Work to be completed: Please reproduce each of the entries below exactly as they appear.

--- Data for analysis ---

(** The parts of a path that names something: what [dirname] keeps, the
    separators after it, the last component, the trailing separators. *)
Lemma split_path (path : list ascii) :
  (exists c, c ∈ path /\ c <> sep) ->
  exists dir seps name tail,
    path = dir ++ seps ++ name ++ tail /\
    Forall (fun c => is_sep c = true) seps /\
    Forall (fun c => is_sep c = true) tail /\
    name <> [] /\
    Forall (fun c => not_sep c = true) name /\
    basename_chars path = name /\
    ((dir = [] /\ seps = [] /\ dirname_chars path = ["."%char]) \/
     (dir = [] /\ seps <> [] /\ dirname_chars path = leading_seps seps) \/
     (dir <> [] /\ seps <> [] /\ dirname_chars path = dir)).
Proof.
  intros (c & Hin & Hc).
  pose proof (span_skip is_sep (rev path)) as Htail.
  pose proof (span_while_all is_sep (rev path)) as Htail_all.
  destruct (skip_while is_sep (rev path)) as [|c1 r1] eqn:Hr1.
  { exfalso. rewrite app_nil_r in Htail. rewrite <- Htail in Htail_all.
    apply Hc, is_sep_true.
    rewrite List.Forall_forall in Htail_all. apply Htail_all.
    apply (proj1 (in_rev path c)). now apply list_elem_of_In. }
  pose proof (skip_while_head _ _ _ _ Hr1) as Hc1.
  pose proof (span_skip not_sep (c1 :: r1)) as Hname.
  pose proof (span_while_all not_sep (c1 :: r1)) as Hname_all.
  assert (span_while not_sep (c1 :: r1) <> []) as Hname_ne
    by (apply span_while_head; unfold not_sep; now rewrite Hc1).
  pose proof (span_skip is_sep (skip_while not_sep (c1 :: r1))) as Hseps.
  pose proof (span_while_all is_sep (skip_while not_sep (c1 :: r1))) as Hseps_all.
  exists (rev (skip_while is_sep (skip_while not_sep (c1 :: r1)))),
         (rev (span_while is_sep (skip_while not_sep (c1 :: r1)))),
         (rev (span_while not_sep (c1 :: r1))),
         (rev (span_while is_sep (rev path))).
  assert (path <> []) as Hpath by (intros ->; inversion Hin).
  split; [|split; [|split; [|split; [|split; [|split]]]]].
  - rewrite <- (rev_involutive path) at 1. rewrite Htail at 1.
    rewrite Hname at 1. rewrite Hseps at 1.
    rewrite !rev_app_distr, <- !app_assoc. reflexivity.
  - now apply Forall_rev.
  - now apply Forall_rev.
  - intros Hnil. apply Hname_ne. apply (f_equal (@rev ascii)) in Hnil.
    now rewrite rev_involutive in Hnil.
  - now apply Forall_rev.
  - unfold basename_chars. destruct path; [contradiction|]. now rewrite Hr1.
  - unfold dirname_chars. destruct path as [|p0 path]; [contradiction|]. rewrite Hr1.
    destruct (skip_while not_sep (c1 :: r1)) as [|c2 r2] eqn:Hr2.
    { left. simpl. auto. }
    pose proof (skip_while_head _ _ _ _ Hr2) as Hc2.
    unfold not_sep in Hc2. apply negb_false_iff in Hc2.
    assert (rev (span_while is_sep (c2 :: r2)) <> []) as Hseps_ne.
    { simpl. rewrite Hc2. simpl. intros Hnil.
      apply app_eq_nil in Hnil as [_ Hnil]. discriminate. }
    destruct (skip_while is_sep (c2 :: r2)) as [|c3 r3] eqn:Hr3.
    { right. left. rewrite app_nil_r in Hseps.
      rewrite leading_seps_rev, <- Hseps.
      split; [reflexivity|split; [|reflexivity]].
      simpl. intros Hnil. apply app_eq_nil in Hnil as [_ Hnil]. discriminate. }
    right. right. split; [|split; [assumption|reflexivity]].
    simpl. intros Hnil. apply app_eq_nil in Hnil as [_ Hnil]. discriminate.
Qed.

Lemma chars_app (a b : string) : chars (a +:+ b) = chars a ++ chars b.
Proof. unfold chars. induction a as [|c a IH]; simpl; [reflexivity|now rewrite IH]. Qed.

Lemma chars_text (l : list ascii) : chars (text l) = l.
Proof. apply list_ascii_of_string_of_list_ascii. Qed.

Lemma is_absolute_app (a b : list ascii) :
  a <> [] -> is_absolute (a ++ b) = is_absolute a.
Proof. now destruct a. Qed.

---

Solution to the problem:
(** The parts of a path that names something: what [dirname] keeps, the
    separators after it, the last component, the trailing separators. *)
Lemma split_path (path : list ascii) :
  (exists c, c ∈ path /\ c <> sep) ->
  exists dir seps name tail,
    path = dir ++ seps ++ name ++ tail /\
    Forall (fun c => is_sep c = true) seps /\
    Forall (fun c => is_sep c = true) tail /\
    name <> [] /\
    Forall (fun c => not_sep c = true) name /\
    basename_chars path = name /\
    ((dir = [] /\ seps = [] /\ dirname_chars path = ["."%char]) \/
     (dir = [] /\ seps <> [] /\ dirname_chars path = leading_seps seps) \/
     (dir <> [] /\ seps <> [] /\ dirname_chars path = dir)).
Proof.
  intros (c & Hin & Hc).
  pose proof (span_skip is_sep (rev path)) as Htail.
  pose proof (span_while_all is_sep (rev path)) as Htail_all.
  destruct (skip_while is_sep (rev path)) as [|c1 r1] eqn:Hr1.
  { exfalso. rewrite app_nil_r in Htail. rewrite <- Htail in Htail_all.
    apply Hc, is_sep_true.
    rewrite List.Forall_forall in Htail_all. apply Htail_all.
    apply (proj1 (in_rev path c)). now apply list_elem_of_In. }
  pose proof (skip_while_head _ _ _ _ Hr1) as Hc1.
  pose proof (span_skip not_sep (c1 :: r1)) as Hname.
  pose proof (span_while_all not_sep (c1 :: r1)) as Hname_all.
  assert (span_while not_sep (c1 :: r1) <> []) as Hname_ne
    by (apply span_while_head; unfold not_sep; now rewrite Hc1).
  pose proof (span_skip is_sep (skip_while not_sep (c1 :: r1))) as Hseps.
  pose proof (span_while_all is_sep (skip_while not_sep (c1 :: r1))) as Hseps_all.
  exists (rev (skip_while is_sep (skip_while not_sep (c1 :: r1)))),
         (rev (span_while is_sep (skip_while not_sep (c1 :: r1)))),
         (rev (span_while not_sep (c1 :: r1))),
         (rev (span_while is_sep (rev path))).
  assert (path <> []) as Hpath by (intros ->; inversion Hin).
  split; [|split; [|split; [|split; [|split; [|split]]]]].
  - rewrite <- (rev_involutive path) at 1. rewrite Htail at 1.
    rewrite Hname at 1. rewrite Hseps at 1.
    rewrite !rev_app_distr, <- !app_assoc. reflexivity.
  - now apply Forall_rev.
  - now apply Forall_rev.
  - intros Hnil. apply Hname_ne. apply (f_equal (@rev ascii)) in Hnil.
    now rewrite rev_involutive in Hnil.
  - now apply Forall_rev.
  - unfold basename_chars. destruct path; [contradiction|]. now rewrite Hr1.
  - unfold dirname_chars. destruct path as [|p0 path]; [contradiction|]. rewrite Hr1.
    destruct (skip_while not_sep (c1 :: r1)) as [|c2 r2] eqn:Hr2.
    { left. simpl. auto. }
    pose proof (skip_while_head _ _ _ _ Hr2) as Hc2.
    unfold not_sep in Hc2. apply negb_false_iff in Hc2.
    assert (rev (span_while is_sep (c2 :: r2)) <> []) as Hseps_ne.
    { simpl. rewrite Hc2. simpl. intros Hnil.
      apply app_eq_nil in Hnil as [_ Hnil]. discriminate. }
    destruct (skip_while is_sep (c2 :: r2)) as [|c3 r3] eqn:Hr3.
    { right. left. rewrite app_nil_r in Hseps.
      rewrite leading_seps_rev, <- Hseps.
      split; [reflexivity|split; [|reflexivity]].
      simpl. intros Hnil. apply app_eq_nil in Hnil as [_ Hnil]. discriminate. }
    right. right. split; [|split; [assumption|reflexivity]].
    simpl. intros Hnil. apply app_eq_nil in Hnil as [_ Hnil]. discriminate.
Qed.

Lemma chars_app (a b : string) : chars (a +:+ b) = chars a ++ chars b.
Proof. unfold chars. induction a as [|c a IH]; simpl; [reflexivity|now rewrite IH]. Qed.

Lemma chars_text (l : list ascii) : chars (text l) = l.
Proof. apply list_ascii_of_string_of_list_ascii. Qed.

Lemma is_absolute_app (a b : list ascii) :
  a <> [] -> is_absolute (a ++ b) = is_absolute a.
Proof. now destruct a. Qed.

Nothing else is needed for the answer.